Le sol est truffé de trésors disséminés çà et là sur les anciennes habitations. Lors du début des émeutes des personnes réduites en esclavage, le colon à des fins de dissimulation enterrait les pièces d’or loin des regards. Leur préservation de l’humidité avait déterminé le choix de la jarre en terre cuite utilisée pour la conservation de l’eau. La besogne solitaire de l’enfouissement n’avait besoin de nul témoin excepté quand les difficultés liées au transport encombrant et pesant et au creusement du trou étaient au-dessus de ses forces. Un homme devait l’accompagner. Le travail terminé, le colon lui coupait le cou et l’enterrait par-dessus la jarre qui contenait désormais un trésor dit gajé. Le gardien de la jarre veillait sur le bien. Donné en rêve à une femme ou un homme, il existe des canaux de communication entre le monde des vivants et le monde des morts, le rêve nocturne en fait partie, l’argent gajé a des modalités. La méconnaissance de l’appropriation de la fortune, conduit l’heureux élu à solliciter l’expérience d’un connaisseur des choses occultes. Si le secret est diffusé et qu’un inconvenant décide d’aller quérir le don, il aura beau fouiller le sol à l’emplacement indiqué, il ne trouvera pas la manne destinée à un autre.

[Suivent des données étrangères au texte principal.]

Lemma field_items_spec items min max mask m :
  0 <= min -> 0 <= mask -> field_items items min max mask = Ok m ->
  0 <= m /\ forall i, 0 <= i -> Z.testbit m i = true <-> Z.testbit mask i = true \/ Exists (fun it => item_bits min max it i) items.
Proof.
  intros Hmin. revert mask. induction items as [|it items IH]; intros mask Hmask; cbn [field_items].
  { intros [= <-]. split; [done|]. intros i _. split; [by left|]. intros [?|Hx]; [done|by apply Exists_nil in Hx]. }
  intros H. apply bind_Ok in H as ([[start stop] step] & Hr & H). destruct (item_range_ok _ _ _ _ _ _ Hr Hmin) as (Hs1 & Hs2 & Hs3).
  assert (Forall (fun n => 0 <= n) (step_by start stop step)) as Hpos.
  { apply Forall_forall. intros n Hn. apply step_by_elem in Hn; lia. }
  assert (0 <= foldl (fun m n => Z.lor m (Z.shiftl 1 n)) mask (step_by start stop step)) as Hnn.
  { clear -Hpos Hmask. revert mask Hmask. induction Hpos as [|n l Hn _ IH]; intros mask Hm; cbn [foldl]; [done|]. apply IH, Z.lor_nonneg.
    split; [done|]. by apply Z.shiftl_nonneg. }
  destruct (IH _ Hnn H) as [Hm0 Hm]. split; [done|]. intros i Hi. rewrite (Hm i Hi), foldl_lor_testbit, orb_true_iff, existsb_elem, bool_decide_eq_true, step_by_elem by (done || lia).
  rewrite Exists_cons. unfold item_bits at 2. split.
  - intros [[?|Hb]|?]; [by left|right; left; by exists start, stop, step|by right; right].
  - intros [?|[(a & b & c & Hr' & Hb)|?]]; [by left; left| |by right]. rewrite Hr in Hr'. injection Hr' as <- <- <-. by left; right.
Qed.

Lemma field_spec value min max m :
  0 <= min -> field value min max = Ok m ->
  m <> 0 /\ forall i, 0 <= i -> (Z.testbit m i = true <-> Exists (fun it => item_bits min max it i) (split 44 value)) /\ (Z.testbit m i = true -> min <= i <= max).
Proof.
  intros Hmin H. apply bind_Ok in H as (m' & Hf & H). destruct (Z.eqb_spec m' 0); [done|]. injection H as <-.
  destruct (field_items_spec _ _ _ 0 _ Hmin (Z.le_refl 0) Hf) as [_ Hb]. split; [done|]. intros i Hi.
  assert (Z.testbit m' i = true <-> Exists (fun it => item_bits min max it i) (split 44 value)) as Heq.
  { rewrite (Hb i Hi), Z.bits_0. split; [by intros [?|?]|by right]. }
  split; [done|]. rewrite Heq. intros (it & _ & start & stop & step & Hr & Hn & _)%Exists_exists.
  destruct (item_range_ok _ _ _ _ _ _ Hr Hmin). lia.
Qed.

Lemma fields_spec values bounds ms :
  fields values bounds = Ok ms ->
  length ms = length bounds /\ forall k min max, bounds !! k = Some (min, max) ->
    exists v m, values !! k = Some v /\ ms !! k = Some m /\ field v min max = Ok m.
Proof.
  revert values ms. induction bounds as [|[mn mx] bounds IH]; intros values ms; cbn [fields].
  { intros H. injection H as <-. done. }
  destruct values as [|v values]; [done|]. intros H. apply bind_Ok in H as (m & Hm & H). apply bind_Ok in H as (ms' & Hms & H). injection H as <-.
  destruct (IH _ _ Hms) as [Hl Hk]. split; [cbn; by rewrite Hl|]. intros [|k] min max; cbn [lookup list_lookup]; [|by apply Hk].
  intros [= -> ->]. by exists v, m.
Qed.

(** Every expression the parser accepts has five masks, none of them empty, whose bits
    lie within the bounds of their fields: no value outside them is ever selected. *)
Theorem parsed_masks s e :
  from_str s = Ok e ->
  length (masks e) = 5%nat /\ forall k min max, BOUNDS !! k = Some (min, max) ->
    (exists n, selected e k n = true /\ min <= n <= max) /\ forall n, 0 <= n -> selected e k n = true -> min <= n <= max.
Proof.
  unfold from_str. destruct (256 <? _); [done|]. cbv zeta. destruct (negb _); [done|]. intros H. apply bind_Ok in H as (ms & Hms & H). injection H as <-.
  destruct (fields_spec _ _ _ Hms) as [Hl Hk]. split; [done|]. intros k min max Hb. destruct (Hk k min max Hb) as (v & m & _ & Hm & Hf).
  assert (0 <= min) as Hmin. { do 5 (destruct k as [|k]; [injection Hb as <- _; lia|]). done. }
  destruct (field_spec v min max m Hmin Hf) as [Hnz Hbits].
  assert (forall n, 0 <= n -> selected (mkCron ms (contains 42 (default [] (split_ascii_whitespace s !! 2%nat))) (contains 42 (default [] (split_ascii_whitespace s !! 4%nat)))) k n = Z.testbit m n) as Hsel.
  { intros n Hn. unfold selected. cbn [masks]. rewrite Hm. cbn [default]. by apply has_bit. }
  split; [|intros n Hn; rewrite Hsel by done; by apply Hbits].
  assert (0 <= m) as Hm0.
  { apply bind_Ok in Hf as (m' & Hi & Hr). destruct (m' =? 0); [done|]. injection Hr as <-. by apply (field_items_spec _ _ _ 0 _ Hmin (Z.le_refl 0) Hi). }
  exists (Z.log2 m). pose proof (Z.log2_nonneg m). rewrite Hsel by done. assert (Z.testbit m (Z.log2 m) = true) as Ht by (apply Z.bit_log2; lia).
  split; [done|]. by apply Hbits.
Qed.

(** ** Expressions and their text *)

Inductive Item := Star | StarStep (s : Z) | Value (n : Z) | Range (a b : Z) | RangeStep (a b s : Z).

Definition print_item (it : Item) : bytes :=
  match it with
  | Star => [42]
  | StarStep s => [42] ++ 47 :: format_dec s
  | Value n => format_dec n
  | Range a b => format_dec a ++ 45 :: format_dec b
  | RangeStep a b s => (format_dec a ++ 45 :: format_dec b) ++ 47 :: format_dec s
  end.

Definition item_ok (min max : Z) (it : Item) : Prop :=
  match it with
  | Star => min <= max
  | StarStep s => min <= max /\ 1 <= s <= 255
  | Value n => min <= n <= max
  | Range a b => min <= a <= b /\ b <= max
  | RangeStep a b s => min <= a <= b /\ b <= max /\ 1 <= s <= 255
  end.

(** The values an item names. *)
Definition item_names (min : Z) (it : Item) (n : Z) : bool :=
  match it with
  | Star => true
  | StarStep s => (n - min) mod s =? 0
  | Value v => n =? v
  | Range a b => (a <=? n) && (n <=? b)
  | RangeStep a b s => (a <=? n) && (n <=? b) && ((n - a) mod s =? 0)
  end.

Definition is_star (it : Item) : bool := match it with Star | StarStep _ => true | _ => false end.

Fixpoint join (sep : Z) (l : list bytes) : bytes :=
  match l with [] => [] | [x] => x | x :: l' => x ++ sep :: join sep l' end.

Definition print_field (f : list Item) : bytes := join 44 (print_item <$> f).
Definition print (fs : list (list Item)) : bytes := join 32 (print_field <$> fs).

Definition digits_ok (n : Z) : bool :=
  match number (format_dec n) with Ok m => m =? n | _ => false end && forallb is_digit (format_dec n) && negb (bool_decide (format_dec n = [])).

Lemma format_ok n : 0 <= n < 256 -> number (format_dec n) = Ok n /\ Forall (fun c => 48 <= c <= 57) (format_dec n) /\ format_dec n <> [].
Proof.
  intros Hn. assert (forallb digits_ok (seqZ 0 256) = true) as H by (vm_compute; reflexivity).
  rewrite forallb_forall in H. specialize (H n). rewrite <- list_elem_of_In, elem_of_seqZ in H. specialize (H ltac:(lia)).
  unfold digits_ok in H. apply andb_true_iff in H as [[H1 H2]%andb_true_iff H3]. split_and!.
  - destruct (number (format_dec n)) as [m|?|?]; [|done..]. by apply Z.eqb_eq in H1 as ->.
  - apply Forall_forall. intros c Hc%list_elem_of_In. rewrite forallb_forall in H2. specialize (H2 c Hc). unfold is_digit in H2.
    apply andb_true_iff in H2 as [?%Z.leb_le ?%Z.leb_le]. done.
  - intros E. rewrite E in H3. done.
Qed.

Lemma split_none sep a : sep ∉ a -> split sep a = [a].
Proof.
  induction a as [|c a IH]; intros Hn; cbn [split]; [done|]. apply not_elem_of_cons in Hn as [Hc Hn].
  rewrite (proj2 (Z.eqb_neq c sep)) by done. by rewrite IH.
Qed.

Lemma split_app sep a b : sep ∉ a -> split sep (a ++ sep :: b) = a :: split sep b.
Proof.
  induction a as [|c a IH]; intros Hn; cbn [app split]; [by rewrite Z.eqb_refl|]. apply not_elem_of_cons in Hn as [Hc Hn].
  rewrite (proj2 (Z.eqb_neq c sep)) by done. by rewrite IH.
Qed.

Lemma split_join sep l : l <> [] -> Forall (fun a => sep ∉ a) l -> split sep (join sep l) = l.
Proof.
  intros Hl. induction 1 as [|a l Ha Hf IH]; [done|]. cbn [join]. destruct l as [|b l]; [by apply split_none|].
  rewrite split_app by done. by rewrite IH.
Qed.

Lemma words_app cur a b : Forall (fun c => is_space c = false) a -> words cur (a ++ b) = words (cur ++ a) b.
Proof.
  revert cur. induction a as [|c a IH]; intros cur; cbn [app words]; [by rewrite app_nil_r|]. intros [-> Ha]%Forall_cons.
  rewrite IH by done. by rewrite <- app_assoc.
Qed.

Lemma words_join l :
  Forall (fun a => a <> [] /\ Forall (fun c => is_space c = false) a) l -> split_ascii_whitespace (join 32 l) = l.
Proof.
  unfold split_ascii_whitespace. induction 1 as [|a l [Hne Ha] Hf IH]; [done|]. cbn [join]. destruct l as [|b l].
  - rewrite <- (app_nil_r a) at 1. rewrite words_app by done. cbn [app words]. by destruct a.
  - rewrite words_app by done. cbn [app words]. change (is_space 32) with true. cbn iota. destruct a as [|c a]; [done|]. cbn [app]. by rewrite IH.
Qed.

Un rituel précède l’accaparement de l’argent. Prières, bain de protection, jeûne, abstinence sexuelle, neuf jours durant sont des préliminaires indispensables à la réussite du projet. Une inconnue demeure, la présence ou non d’un gardien de la jarre, d’un gajé, dont le sacrifice d’une âme innocente est un tribut à payer pour sa délivrance. Un enrichissement rapide, un décès soudain, les murmures éloignent les proches de la maison du malheur. Toutes les remontées de jarre ne sont pas l’objet de tragédie, non gajé, il suffit de ne pas reboucher le trou. Quelques-uns sont visibles, vestiges d’une époque où le dicton affirmait : Lajan sé bitin a diab (avoir de l’argent, c’est faire commerce avec le diable.) Aujourd’hui la croyance est transmise, la mise en accusation aussi.

Inépuisable, le sujet de la représentation de l’argent est toujours d’actualité combien même s’est érodée la croyance des pactes avec le démon. Mais l’observation de pactes d’enrichissement différents, modernes, adaptés aux générations, conservent des symboles identiques aux anciens rappelant l’empreinte du diable.